§ **Exercise data**:
>>

Definition token_byte (c : ascii) : bool := is_lower c || is_upper c || is_digit c || byte_of "_-" c.

(** The scope is the key of the record. *)
Abbreviation Scope := (string * string * string * string)%type.

Section Requests.
Context `{Ident.Ulid} `{IdempotencyLibraries}.

Definition NewFingerprint (canonical : string) : result Error string :=
  reject empty_string canonical with ErrInvalid ;;
  Ok (sha256_sum (fingerprintDomain +:+ canonical)).

Definition validPrincipal (value : string) : bool :=
  if is_ok (Ident.ParseAPIKey value) then true
  else if is_ok (Ident.ParseCaptureToken value) then true
  else if String.prefix "wld_" value && (8 <=? slen value) && (slen value <=? 128) then string_forall token_byte (Crypto.string_drop 4 value)
  else if negb (String.prefix "usr_" value) || (slen value <? 5) || (128 <? slen value) then false
  else string_forall token_byte (Crypto.string_drop 4 value).

Record Request := mk_request { scope_of : Scope; fingerprint : string; createdAt : Time; expiresAt : Time }.
Definition tenant_of (r : Request) : string := r.(scope_of).1.1.1.
Definition principal_of (r : Request) : string := r.(scope_of).1.1.2.

Definition NewRequest (tenantID principal operation key canonical : string) (now : Time) (retention : Z) : result Error Request :=
  reject empty_string tenantID || empty_string principal || negb (validPrincipal principal) || negb (validOperation operation) || negb (validKey key) ||
         is_zero now || (retention <=? 0) with ErrInvalid ;;
  let? fingerprint := NewFingerprint canonical in
  Ok (mk_request (tenantID, principal, operation, key) fingerprint (utc now) (add (utc now) retention)).

Record Result := mk_result { Status : Z; Body : string }.
#[export] Instance Result_eq_dec : EqDecision Result. Proof. solve_decision. Defined.

Definition NewResult (status : Z) (body : string) : result Error Result :=
  reject (status <? 200) || (599 <? status) || empty_string body || negb (json_object body) with ErrInvalid ;;
  Ok (mk_result status body).
End Requests.

(** ** Records *)

(** A record is pending until it has its result. *)
Record Row := mk_row { row_fingerprint : string; row_result : option Result; row_created : Time; row_expires : Time; row_completed : option Time }.
Abbreviation Records := (gmap Scope Row).

Section Store.
Context `{IdempotencyLibraries}.

Definition DeleteExpired (rs : Records) (k : Scope) (t : Time) : Records :=
  match rs !! k with
  | Some row => if after (row_expires row) t then rs else delete k rs
  | None => rs
  end.

Definition stored_result (row : Row) (fingerprint : string) : result Error Result :=
  reject negb (String.eqb (row_fingerprint row) fingerprint) with ErrConflict ;;
  match row_result row with
  | None => Err ErrInProgress
  | Some r => NewResult (Status r) (Body r)
  end.

(** [None]: the caller owns the execution.  [locked] is the answer of the advisory
    lock, which another transaction may hold. *)
Definition Reserve (rs : Records) (locked : bool) (request : Request) : result Error (option Result * Records) :=
  reject negb locked with ErrInProgress ;;
  let rs := DeleteExpired rs (scope_of request) (createdAt request) in
  match rs !! scope_of request with
  | None => Ok (None, <[scope_of request := mk_row (fingerprint request) None (createdAt request) (expiresAt request) None]> rs)
  | Some row => let? r := stored_result row (fingerprint request) in Ok (Some r, rs)
  end.

Definition Replay (rs : Records) (request : Request) (now : Time) : result Error (option Result) :=
  reject is_zero now with ErrInvalid ;;
  match rs !! scope_of request with
  | None => Ok None
  | Some row =>
      if negb (after (row_expires row) now) then Ok None
      else let? r := stored_result row (fingerprint request) in Ok (Some r)
  end.

Definition Complete (rs : Records) (request : Request) (r : Result) (completedAt : Time) : result Error Records :=
  reject is_zero completedAt || before completedAt (createdAt request) || after completedAt (expiresAt request) with ErrLifetime ;;
  match rs !! scope_of request with
  | None => Err ErrConflict
  | Some row =>
      reject negb (String.eqb (row_fingerprint row) (fingerprint request)) || negb (match row_result row with None => true | Some _ => false end)
        with ErrConflict ;;
      Ok (<[scope_of request := mk_row (row_fingerprint row) (Some r) (row_created row) (row_expires row) (Some (utc completedAt))]> rs)
  end.
End Store.

(** ** The command of a store: reserve, then replay or mutate and complete *)

Section Command.
Context `{IdempotencyLibraries} {E D A : Type} (lift : Error -> E).

Record Tables := mk_tables { domain : D; records : Records }.

(** [body] mutates the domain and names the result to keep and its instant;
    [replayed] reads the answer of the kept result. *)
Definition command (locked : bool) (request : Request) (replayed : Result -> D -> result E A) (body : D -> result E (A * Result * Time * D))
    (t : Tables) : result E (A * Tables) :=
  match Reserve (records t) locked request with
  | Err e => Err (lift e)
  | Ok (Some r, rs) => let? a := replayed r (domain t) in Ok (a, mk_tables (domain t) rs)
  | Ok (None, rs) =>
      let? out := body (domain t) in
      let '(a, r, completedAt, d) := out in
      match Complete rs request r completedAt with
      | Err e => Err (lift e)
      | Ok rs' => Ok (a, mk_tables d rs')
      end
  end.
Lemma establishes_support v r artefacts method s x : method_support v (REvidenceType r) artefacts method = Some s ->
  x ∈ RRequiredAssurances r -> x ∈ SupportAssurances s -> establishes v r method x.
Proof.
  unfold method_support, establishes, uploadAssurances. destruct (v_methods v !! method) as [m|]; [|done]. cbn. destruct (supportFor _ _) as [s'|]; [|done]. cbn.
  destruct (subset _ _); [|done]. intros [= ->] Hx Hs. eexists. split; [done|]. apply list_elem_of_In, filter_In. split; [by apply list_elem_of_In|by apply member_true].
Qed.

Lemma acquisition_methods_Ok v strategy evidenceType artefacts assurances methods : forall acc combined,
  rfold (acquisition_method v strategy evidenceType artefacts assurances) methods acc = Ok combined ->
  (forall m, m ∈ methods -> exists s, method_support v evidenceType artefacts m = Some s /\
     (strategy = StrategyAnyOf -> forall x, x ∈ assurances -> x ∈ SupportAssurances s)) /\
  forall x, x ∈ combined -> x ∈ acc \/ exists m s, m ∈ methods /\ method_support v evidenceType artefacts m = Some s /\ x ∈ SupportAssurances s.
Proof.
  induction methods as [|m methods IH]; intros acc combined Hr; cbn [rfold] in Hr; [injection Hr as <-; split; [set_solver|auto]|].
  apply rbind_Ok in Hr as (acc' & Hm & Hr). unfold acquisition_method in Hm. destruct (method_support _ _ _ m) as [s|] eqn:Hs; [|done]. go_inv Hm.
  apply IH in Hr as [Hall Hc]. split.
  - intros m' [->|Hm']%elem_of_cons; [|by apply Hall]. exists s. split; [done|]. intros -> x Hx. unfold strategy_is in Hg. rewrite bool_decide_eq_true_2 in Hg by done. apply negb_false_iff in Hg. by apply (proj1 (subset_true _ _) Hg).
  - intros x [Hx|(m' & s' & Hm' & Hs')]%Hc; [|right; exists m', s'; set_solver]. apply elem_of_union in Hx as [Hx|Hx]; [|by left].
    right. exists m, s. split; [set_solver|]. split; [done|]. by apply elem_of_list_to_set in Hx.
Qed.

(** An accepted acquisition establishes what its requirement asks for: by every method
    of a choice, or by the methods of a combination together. *)
Lemma acquisition_establishes v a r : validateAcquisition v a (REvidenceType r) (RArtefacts r) (RRequiredAssurances r) = Ok tt ->
  NoDup (AMethods a) /\ AMethods a <> [] /\
  ((AStrategy a = StrategyAnyOf /\ forall m x, m ∈ AMethods a -> x ∈ RRequiredAssurances r -> establishes v r m x) \/
   (AStrategy a = StrategyAllOf /\ forall x, x ∈ RRequiredAssurances r -> exists m, m ∈ AMethods a /\ establishes v r m x)).
Proof.
  unfold validateAcquisition. intros Ha. go_inv Ha. bprop. apply acquisition_methods_Ok in Hv as [Hall Hc]. split; [by apply no_dupb_NoDup|].
  split; [intros He; rewrite He in *; done|]. unfold strategy_is in *. destruct Hg as [Hs|Hs]; apply negb_false_iff, bool_decide_eq_true in Hs; [left|right]; (split; [done|]).
  - intros m x Hm Hx. apply Hall in Hm as (s & Hs' & Hany). apply (establishes_support v r (RArtefacts r) m s); auto.
  - intros x Hx. destruct Hg2 as [Hg2|Hg2]; [by rewrite Hs, bool_decide_eq_true_2 in Hg2|]. apply negb_false_iff in Hg2. rewrite List.forallb_forall in Hg2.
    assert (Hin : x ∈ v0) by (apply (bool_decide_eq_true_1 _), Hg2, list_elem_of_In, Hx). apply Hc in Hin as [Hin|(m & s & Hm & Hs' & Hin)]; [set_solver|].
    exists m. split; [done|]. by apply (establishes_support v r (RArtefacts r) m s).
Qed.

(** *** The canonical form and its digest *)

Definition same_option (a b : DocumentOption) : Prop := OptionID a = OptionID b /\ OptionLabel a = OptionLabel b /\ OptionArtefacts a ≡ₚ OptionArtefacts b.
Definition same_fallback (a b : Fallback) : Prop := FAcquisition a = FAcquisition b /\ FOn a ≡ₚ FOn b.
Definition constraint_view (c : Constraint) : Name * CanonicalValue := (CName c, canonicalConstraintValue (CValue c)).
(** The same requirement, with its sets in another order. *)
Record same_requirement (a b : Requirement) : Prop := mk_same_requirement {
  sr_options : Forall2 same_option (default [] (RDocumentOptions a)) (default [] (RDocumentOptions b));
  sr_key : RKey a = RKey b;
  sr_purpose : RPurpose a = RPurpose b;
  sr_type : REvidenceType a = REvidenceType b;
  sr_artefacts : RArtefacts a ≡ₚ RArtefacts b;
  sr_acquisition : RAcquisition a = RAcquisition b;
  sr_assurances : RRequiredAssurances a ≡ₚ RRequiredAssurances b;
  sr_constraints : map constraint_view (RConstraints a) ≡ₚ map constraint_view (RConstraints b);
  sr_fallbacks : Forall2 same_fallback (RFallbacks a) (RFallbacks b);
}.
Definition same_profile (p q : Profile) : Prop :=
  PSchemaVersion p = PSchemaVersion q /\ PRegistry p = PRegistry q /\ Forall2 same_requirement (PRequirements p) (PRequirements q).

Lemma sorted_same l k : sort_strings l = sort_strings k <-> l ≡ₚ k.
Proof. split; [intros Hs; by rewrite <- (sort_strings_perm l), Hs, sort_strings_perm|apply sort_strings_unique]. Qed.

Lemma map_same {A B : Type} (f : A -> B) (same : A -> A -> Prop) l k : (forall a b, a ∈ l -> b ∈ k -> f a = f b <-> same a b) -> map f l = map f k <-> Forall2 same l k.
Proof.
  revert k. induction l as [|a l IH]; intros [|b k] Hf; cbn; [by split|split; [done|by inversion 1]..|]. split.
  - intros [= Ha Hl]. constructor; [by apply Hf; [left|left|]|]. apply IH; [|done]. intros x y Hx Hy. apply Hf; by right.
  - inversion 1; subst. f_equal; [by apply Hf; [left|left|]|]. apply IH; [|done]. intros x y Hx Hy. apply Hf; by right.
Qed.

Lemma condition_text_inj a b : condition_valid a = true -> condition_valid b = true -> condition_text a = condition_text b -> a = b.
Proof. by destruct a, b. Qed.

Lemma map_perm_inj {A B : Type} (f : A -> B) (l k : list A) : (forall a b, a ∈ l -> b ∈ k -> f a = f b -> a = b) -> map f l ≡ₚ map f k -> l ≡ₚ k.
Proof.
  revert k. induction l as [|a l IH]; intros k Hf Hp.
  - apply Permutation_nil, map_eq_nil in Hp. by subst.
  - assert (Hin : In (f a) (map f k)) by (rewrite <- Hp; by left). apply in_map_iff in Hin as (b & Hb & Hin).
    apply list_elem_of_In in Hin. assert (a = b) as -> by (apply Hf; [left|done|done]). apply list_elem_of_split in Hin as (k1 & k2 & ->).
    rewrite <- Permutation_middle. f_equiv. apply IH; [intros x y Hx Hy; apply Hf; [by right|set_solver]|].
    rewrite <- (Permutation_middle k1 k2 b) in Hp. cbn in Hp. by apply Permutation_cons_inv in Hp.
Qed.

Lemma canonical_requirement_same v v' a b : requirement_valid v a -> requirement_valid v' b -> canonical_requirement a = canonical_requirement b <-> same_requirement a b.
Proof.
  intros Ha Hb. unfold canonical_requirement.
  assert (Ho : map canonical_option (default [] (RDocumentOptions a)) = map canonical_option (default [] (RDocumentOptions b)) <->
    Forall2 same_option (default [] (RDocumentOptions a)) (default [] (RDocumentOptions b))).
  { apply map_same. intros x y _ _. unfold canonical_option, same_option. rewrite <- sorted_same. split; [by intros [= ? ? ?]|intros (-> & -> & ->); done]. }
  assert (Hf : map canonical_fallback (RFallbacks a) = map canonical_fallback (RFallbacks b) <-> Forall2 same_fallback (RFallbacks a) (RFallbacks b)).
  { apply map_same. intros x y Hx Hy. unfold canonical_fallback, same_fallback. split.
    - intros [= Hs ->]. split; [done|]. apply sorted_same in Hs. apply (rv_fallbacks _ _ Ha) in Hx as [Hx _]. apply (rv_fallbacks _ _ Hb) in Hy as [Hy _].
      apply (map_perm_inj condition_text); [|done]. intros c d Hc Hd. rewrite List.forallb_forall in Hx, Hy. apply condition_text_inj; [apply Hx|apply Hy]; by apply list_elem_of_In.
    - intros [-> Hp]. f_equal. apply sorted_same. by rewrite Hp. }
  assert (Hc : sort_by fst (map constraint_view (RConstraints a)) = sort_by fst (map constraint_view (RConstraints b)) <->
    map constraint_view (RConstraints a) ≡ₚ map constraint_view (RConstraints b)).
  { split; [intros Hs; by rewrite <- (sort_by_perm fst (map constraint_view (RConstraints a))), Hs, sort_by_perm|]. intros Hp. apply sort_by_unique; [done|].
    rewrite map_map. apply (rv_constraints _ _ Ha). }
  split.
  - intros [= H1 H2 H3 H4 H5 H6 H7 H8 H9]. split; [by apply Ho|done..|by apply sorted_same|done|by apply sorted_same|by apply Hc|by apply Hf].
  - intros [H1 H2 H3 H4 H5 H6 H7 H8 H9]. f_equal; [by apply Ho|done..|by apply sorted_same|done|by apply sorted_same|by apply Hc|by apply Hf].
Qed.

<<

§ **Task to complete**: With the line that has "match Complete rs" as the first and the line that has "Lemma establishes_support v" as the last, repeat exactly that run of lines above and no more.

§ **Result of this task**:
      match Complete rs request r completedAt with
      | Err e => Err (lift e)
      | Ok rs' => Ok (a, mk_tables d rs')
      end
  end.
Lemma establishes_support v r artefacts method s x : method_support v (REvidenceType r) artefacts method = Some s ->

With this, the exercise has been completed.